This function provides a complete end-to-end AMR machine learning workflow. Given a DuckDB file produced by runDataProcessing(), it:

  1. Generates all ML feature matrices (drug, class, year, country, MDR, LOO)

  2. Creates all ML directory structures

  3. Prepares ML input lists for every mode

  4. Runs logistic regression ML models (standard + stratified + cross-test + MDR)

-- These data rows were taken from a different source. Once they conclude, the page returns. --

Lemma toString_inj a b : toString a = toString b -> a = b.
Proof.
  unfold toString. intros H.
  apply (f_equal NilZero.int_of_string) in H.
  destruct (to_int_nonnil a) as [Ha1 Ha2], (to_int_nonnil b) as [Hb1 Hb2].
  rewrite !NilZero.isi in H by done.
  injection H as H. apply (f_equal Z.of_int) in H.
  by rewrite !DecimalZ.of_to in H.
Qed.

Lemma length_append_string (x y : string) :
  String.length (x ++ y) = (String.length x + String.length y)%nat.
Proof. induction x as [|c x IH]; cbn; [done | by rewrite IH]. Qed.

(** Two strings that end in fields of the same length agree field by
    field. *)
Lemma append_same_suffix_length (x x' y y' : string) :
  x ++ y = x' ++ y' -> String.length y = String.length y' ->
  x = x' /\ y = y'.
Proof.
  revert x'. induction x as [|c x IH]; intros [|c' x'] H Hlen; cbn in H.
  - done.
  - exfalso. rewrite H in Hlen. cbn in Hlen.
    rewrite length_append_string in Hlen. lia.
  - exfalso. rewrite <- H in Hlen. cbn in Hlen.
    rewrite length_append_string in Hlen. lia.
  - injection H as -> H. destruct (IH x' H Hlen) as [-> ->]. done.
Qed.

Lemma pad_two_digits n :
  0 <= n < 60 -> padStart 2 "0" (toString n) = twoDigits n.
Proof.
  intros Hn. destruct n as [|p|p]; [reflexivity | | lia].
  repeat (destruct p as [p|p|]; try lia; try reflexivity).
Qed.

Lemma digit_inj n m : 0 <= n < 10 -> 0 <= m < 10 -> digit n = digit m -> n = m.
Proof.
  intros Hn Hm H. unfold digit in H.
  apply (f_equal nat_of_ascii) in H.
  rewrite !nat_ascii_embedding in H by lia. lia.
Qed.

Lemma twoDigits_inj n m :
  0 <= n < 60 -> 0 <= m < 60 -> twoDigits n = twoDigits m -> n = m.
Proof.
  intros Hn Hm [= H1 H0].
  apply digit_inj in H1; [|split; [apply Z.div_pos; lia | apply Z.div_lt_upper_bound; lia]..].
  apply digit_inj in H0; [|apply Z.mod_pos_bound; lia..].
  rewrite (Z.div_mod n 10), (Z.div_mod m 10) by lia. lia.
Qed.

End TimeLabel.

(** X15. For a whole, non-negative number of seconds the time label is
    the minutes, a colon and the seconds below 60 on exactly two digits,
    and two different timestamps never get the same label. *)
Theorem formatTime_label (a b : Z) (Ha : 0 <= a) (Hb : 0 <= b) :
  FrameCard.formatTime a
  = (FrameCard.toString (a / 60) ++ ":" ++ twoDigits (a mod 60))%string
  /\ 0 <= a mod 60 < 60
  /\ a = 60 * (a / 60) + a mod 60
  /\ (FrameCard.formatTime a = FrameCard.formatTime b -> a = b).
Proof.
  assert (Hfmt : forall t, 0 <= t ->
            FrameCard.formatTime t
            = (FrameCard.toString (t / 60) ++ ":" ++ twoDigits (t mod 60))%string).
  { intros t Ht. unfold FrameCard.formatTime.
    rewrite Z.rem_mod_nonneg by lia.
    rewrite pad_two_digits; [done | apply Z.mod_pos_bound; lia]. }
  split; [by apply Hfmt|]. split; [apply Z.mod_pos_bound; lia|].
  split; [apply Z.div_mod; lia|].
  rewrite !Hfmt by done. intros H.
  apply append_same_suffix_length in H as [Hm Hs]; [|done].
  apply toString_inj in Hm.
  injection Hs as Hs1 Hs0.
  assert (a mod 60 = b mod 60) as Hsec.
  { apply twoDigits_inj; [apply Z.mod_pos_bound; lia..|].
    unfold twoDigits. by rewrite Hs1, Hs0. }
  rewrite (Z.div_mod a 60), (Z.div_mod b 60) by lia. lia.
Qed.

Lemma formatTime_label_witness :
  0 <= 125 /\ 0 <= 65
  /\ FrameCard.formatTime 125 = "2:05"%string
  /\ (FrameCard.formatTime 125 = FrameCard.formatTime 65 -> 125 = 65).
Proof.
  assert (Ha : 0 <= 125) by lia. assert (Hb : 0 <= 65) by lia.
  split; [exact Ha|]. split; [exact Hb|].
  destruct (formatTime_label 125 65 Ha Hb) as (H1 & _ & _ & H4).
  split; [exact H1 | exact H4].
Defined.

(** *** The further properties at the example runs *)

Lemma frame_fields_match_status_witness :
  let f := App.mkFrame 0 0 "frame@0" (Some "a harbour at dusk"%string)
             App.COMPLETED None in
  App.reachable (after analysisOvertakesCapture)
  /\ f ∈ App.frames (after analysisOvertakesCapture)
  /\ is_Some (App.prompt f) /\ App.errorMessage f = None.
Proof.
  intros f.
  assert (Hr : App.reachable (after analysisOvertakesCapture)).
  { apply after_reachable. vm_compute. eexists. reflexivity. }
  assert (Hf : f ∈ App.frames (after analysisOvertakesCapture)).
  { vm_compute. apply list_elem_of_here. }
  split; [exact Hr|]. split; [exact Hf|].
  exact (frame_fields_match_status (after analysisOvertakesCapture) f Hr Hf).
Defined.

Lemma analyzing_iff_in_flight_witness :
  let f := App.mkFrame 0 0 "frame@0" None App.ANALYZING None in
  App.reachable (after firstAnalyzing)
  /\ f ∈ App.frames (after firstAnalyzing)
  /\ App.id f ∈ App.inflight (after firstAnalyzing).
Proof.
  intros f.
  assert (Hr : App.reachable (after firstAnalyzing)).
  { apply after_reachable. vm_compute. eexists. reflexivity. }
  assert (Hf : f ∈ App.frames (after firstAnalyzing)).
  { vm_compute. apply list_elem_of_here. }
  split; [exact Hr|]. split; [exact Hf|].
  exact (proj1 (analyzing_iff_in_flight (after firstAnalyzing) f Hr Hf) eq_refl).
Defined.

Lemma pending_frame_is_scheduled_witness :
  let g := App.mkFrame 1 3 "frame@3" None App.PENDING None in
  App.reachable (after twoCaptured)
  /\ App.isProcessing (after twoCaptured) = true
  /\ existsb App.isAnalyzing (App.frames (after twoCaptured)) = false
  /\ g ∈ App.frames (after twoCaptured)
  /\ exists g0, App.timer (after twoCaptured) = Some g0.
Proof.
  intros g.
  assert (Hr : App.reachable (after twoCaptured)).
  { apply after_reachable. vm_compute. eexists. reflexivity. }
  assert (Hp : App.isProcessing (after twoCaptured) = true)
    by (vm_compute; reflexivity).
  assert (Hn : existsb App.isAnalyzing (App.frames (after twoCaptured)) = false)
    by (vm_compute; reflexivity).
  assert (Hg : g ∈ App.frames (after twoCaptured)).
  { vm_compute. apply list_elem_of_further, list_elem_of_here. }
  split; [exact Hr|]. split; [exact Hp|]. split; [exact Hn|].
  split; [exact Hg|].
  destruct (pending_frame_is_scheduled (after twoCaptured) g Hr Hp Hn Hg eq_refl)
    as (g0 & _ & Ht & _).
  exists g0. exact Ht.
Defined.

Lemma last_result_completes_run_witness :
  let s := after singleFrameAnalyzing in
  let f := App.mkFrame 0 0 "frame@0" None App.ANALYZING None in
  App.reachable s /\ App.isProcessing s = true
  /\ App.frames s = [f] /\ App.id f ∈ App.inflight s
  /\ App.progress
       (App.handle (App.AnalysisSettled 0 (GeminiService.Rejected "quota")) s)
     = JS.ofZ 100.
Proof.
  intros s f.
  assert (Hr : App.reachable s).
  { apply after_reachable. vm_compute. eexists. reflexivity. }
  assert (Hp : App.isProcessing s = true) by (vm_compute; reflexivity).
  assert (Hfs : App.frames s = [f]) by (vm_compute; reflexivity).
  assert (Hf : f ∈ App.frames s) by (rewrite Hfs; apply list_elem_of_here).
  assert (Hin : App.id f ∈ App.inflight s).
  { vm_compute. apply list_elem_of_here. }
  assert (Hrest : forall g, g ∈ App.frames s -> g <> f -> App.isDone g = true).
  { intros g Hg Hne. rewrite Hfs in Hg.
    apply list_elem_of_singleton in Hg. contradiction. }
  split; [exact Hr|]. split; [exact Hp|]. split; [exact Hfs|].
  split; [exact Hin|].
  exact (proj1 (proj2 (last_result_completes_run s f
                         (GeminiService.Rejected "quota") Hr Hp Hf Hin Hrest))).
Defined.


Lemma stop_available_while_processing_witness :
  App.reachable (after twoCaptured)
  /\ App.isProcessing (after twoCaptured) = true
  /\ App.enabled App.ClickStop (after twoCaptured) = true.
Proof.
  assert (Hr : App.reachable (after twoCaptured)).
  { apply after_reachable. vm_compute. eexists. reflexivity. }
  assert (Hp : App.isProcessing (after twoCaptured) = true)
    by (vm_compute; reflexivity).
  split; [exact Hr|]. split; [exact Hp|].
  exact (proj1 (stop_available_while_processing (after twoCaptured) Hr Hp)).
Defined.

Lemma capture_loop_locals_witness :
  App.reachable (after twoCaptured)
  /\ App.interval (App.config (after twoCaptured)) <> 0.
Proof.
  assert (Hr : App.reachable (after twoCaptured)).
  { apply after_reachable. vm_compute. eexists. reflexivity. }
  split; [exact Hr|].
  exact (proj1 (capture_loop_locals (after twoCaptured) Hr)).
Defined.

Lemma progress_never_nan_or_negative_witness :
  App.reachable (after shortClipCaptured)
  /\ match App.progress (after shortClipCaptured) with
     | JS.Num q => (0 <= q)%Q
     | JS.PosInf => True
     | JS.NegInf | JS.NaN => False
     end.
Proof.
  assert (Hr : App.reachable (after shortClipCaptured)).
  { apply after_reachable. vm_compute. eexists. reflexivity. }
  split; [exact Hr|].
  exact (progress_never_nan_or_negative (after shortClipCaptured) Hr).
Defined.

(** ** Results that arrive for a cleared frame *)

Section StaleResults.

Import App.

#[local] Arguments updateFrame : simpl never.

Lemma handle_nextId e s : (nextId s <= nextId (handle e s))%nat.
Proof.
  destruct e; cbn [handle].
  - unfold handleFileSelected. by rewrite commit_nextId.
  - unfold reset, abortCurrent. rewrite commit_nextId.
    by destruct (abortControllerRef _).
  - unfold startAnalysis. destruct (videoSrc s); [|done].
    rewrite commit_nextId. by destruct ctx.
  - by destruct (stopAnalysis_captures s) as (_ & -> & _).
  - done.
  - unfold metadataLoaded. by destruct (captures s !! task) as [[]|].
  - destruct (captures s !! task) as [[|c d i total cnt t|]|] eqn:Htask.
    2: { destruct (seeked_resumes task dataUrl s _ _ _ _ _ _ Htask)
           as (_ & -> & _). lia. }
    all: unfold seeked; by rewrite Htask.
  - unfold timerFired. destruct (timer s); [|done].
    unfold processFrameBegin. by rewrite commit_nextId.
  - unfold processFrameSettle. by rewrite commit_nextId.
Qed.

(** An identifier below the counter that no frame has is never given to
    a frame later. *)
Lemma run_keeps_id_unused trace : forall s s' fid,
  run trace s = Some s' ->
  (fid < nextId s)%nat -> (forall f, f ∈ frames s -> id f <> fid) ->
  (fid < nextId s')%nat /\ forall f, f ∈ frames s' -> id f <> fid.
Proof.
  induction trace as [|e trace IH]; cbn; intros s s' fid Hrun Hlt Hno.
  - by injection Hrun as <-.
  - unfold step in Hrun. destruct (enabled e s); [|done].
    apply (IH _ _ _ Hrun).
    + pose proof (handle_nextId e s). lia.
    + destruct (handle_frames e s) as [e|e|e t url|e tf Ht|fid' r].
      * intros f Hf. by apply elem_of_nil in Hf.
      * done.
      * intros f [Hf | ->%list_elem_of_singleton]%elem_of_app; [auto|].
        cbn. lia.
      * intros f' (f & Hf & ->)%elem_of_updateFrame.
        destruct (id f =? id tf)%nat; cbn; auto.
      * intros f' (f & Hf & ->)%elem_of_updateFrame.
        destruct (id f =? fid')%nat; rewrite ?applyResult_id; auto.
Qed.

Lemma updateFrame_no_match fid g fs :
  (forall f, f ∈ fs -> id f <> fid) -> updateFrame fid g fs = fs.
Proof.
  intros Hno. unfold updateFrame. rewrite <- (list_fmap_id fs) at 2.
  apply list_fmap_ext. intros k f Hf. cbn.
  apply list_elem_of_lookup_2 in Hf.
  destruct (Nat.eqb_spec (id f) fid) as [Heq|]; [by apply Hno in Heq | done].
Qed.

End StaleResults.

(** X17. A result never leaks into a later run: once the frame of a call
    in flight has been cleared from the list, no frame of any later list
    has its identifier, so when the call settles, however late, no frame
    changes. *)
Theorem stale_result_never_applies (s s' : App.State)
    (trace : list App.Event) (fid : nat) (r : GeminiService.PromptResult)
    (Hs : App.reachable s) (Hin : fid ∈ App.inflight s)
    (Hgone : forall f, f ∈ App.frames s -> App.id f <> fid)
    (Hrun : App.run trace s = Some s') :
  (forall f, f ∈ App.frames s' -> App.id f <> fid)
  /\ App.frames (App.handle (App.AnalysisSettled fid r) s') = App.frames s'.
Proof.
  destruct (reachable_Inv s Hs) as [[_ _ Hfresh _ _ _ _] _].
  destruct (run_keeps_id_unused trace s s' fid Hrun (Hfresh fid Hin) Hgone)
    as [_ Hno].
  split; [done|]. cbn [App.handle].
  rewrite processFrameSettle_frames. by apply updateFrame_no_match.
Qed.

Lemma stale_result_never_applies_witness :
  let s := after restarted in
  let later := [App.MetadataLoaded 1 (JS.Num 10); App.Seeked 1 "frame@0"] in
  App.reachable s /\ 0%nat ∈ App.inflight s /\ App.frames s = []
  /\ exists s',
       App.run later s = Some s'
       /\ App.frames
            (App.handle
               (App.AnalysisSettled 0 (GeminiService.Resolved "late")) s')
          = App.frames s'.
Proof.
  intros s later.
  assert (Hr : App.reachable s).
  { apply after_reachable. vm_compute. eexists. reflexivity. }
  assert (Hin : 0%nat ∈ App.inflight s).
  { vm_compute. apply list_elem_of_here. }
  assert (Hfs : App.frames s = []) by (vm_compute; reflexivity).
  assert (Hgone : forall f, f ∈ App.frames s -> App.id f <> 0%nat).
  { intros f Hf. rewrite Hfs in Hf. apply elem_of_nil in Hf. destruct Hf. }
  split; [exact Hr|]. split; [exact Hin|]. split; [exact Hfs|].
  exists (default App.init (App.run later s)).
  assert (Hrun : App.run later s = Some (default App.init (App.run later s)))
    by (vm_compute; reflexivity).
  split; [exact Hrun|].
  exact (proj2 (stale_result_never_applies s _ later 0
                  (GeminiService.Resolved "late") Hr Hin Hgone Hrun)).
Defined.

  5. Saves performance metrics, fitted models, predictions, and top feature rankings

runModelingPipeline(
  parquet_duckdb_path,
  threads = 16,
  n_fold = 5,
  split = c(1, 0),
  min_n = 25,
  prop_vi_top_feats = c(0, 1),
  pca_threshold = 0.99,
  verbose = TRUE,
  use_saved_split = TRUE
)

Arguments

parquet_duckdb_path

Path to a <bug>_parquet.duckdb produced by data_processing.R

threads

Number of parallel workers. Default: 16

n_fold

Cross-validation folds (default: 5). Use 0 or NULL for classical splits.

split

Training/validation split (default: c(1,0) for CV mode)

min_n

Minimum samples per drug class for MDR matrices (default: 25)

prop_vi_top_feats

Proportion of variable importance for top features (default: c(0,1))

pca_threshold

PCA variance threshold (not used unless use_pca = TRUE)

verbose

Print progress updates? Default: TRUE

use_saved_split

Whether to inherit split/seed/n_fold from ml_parameters.json

Value

Invisibly returns the output directory used for ML results.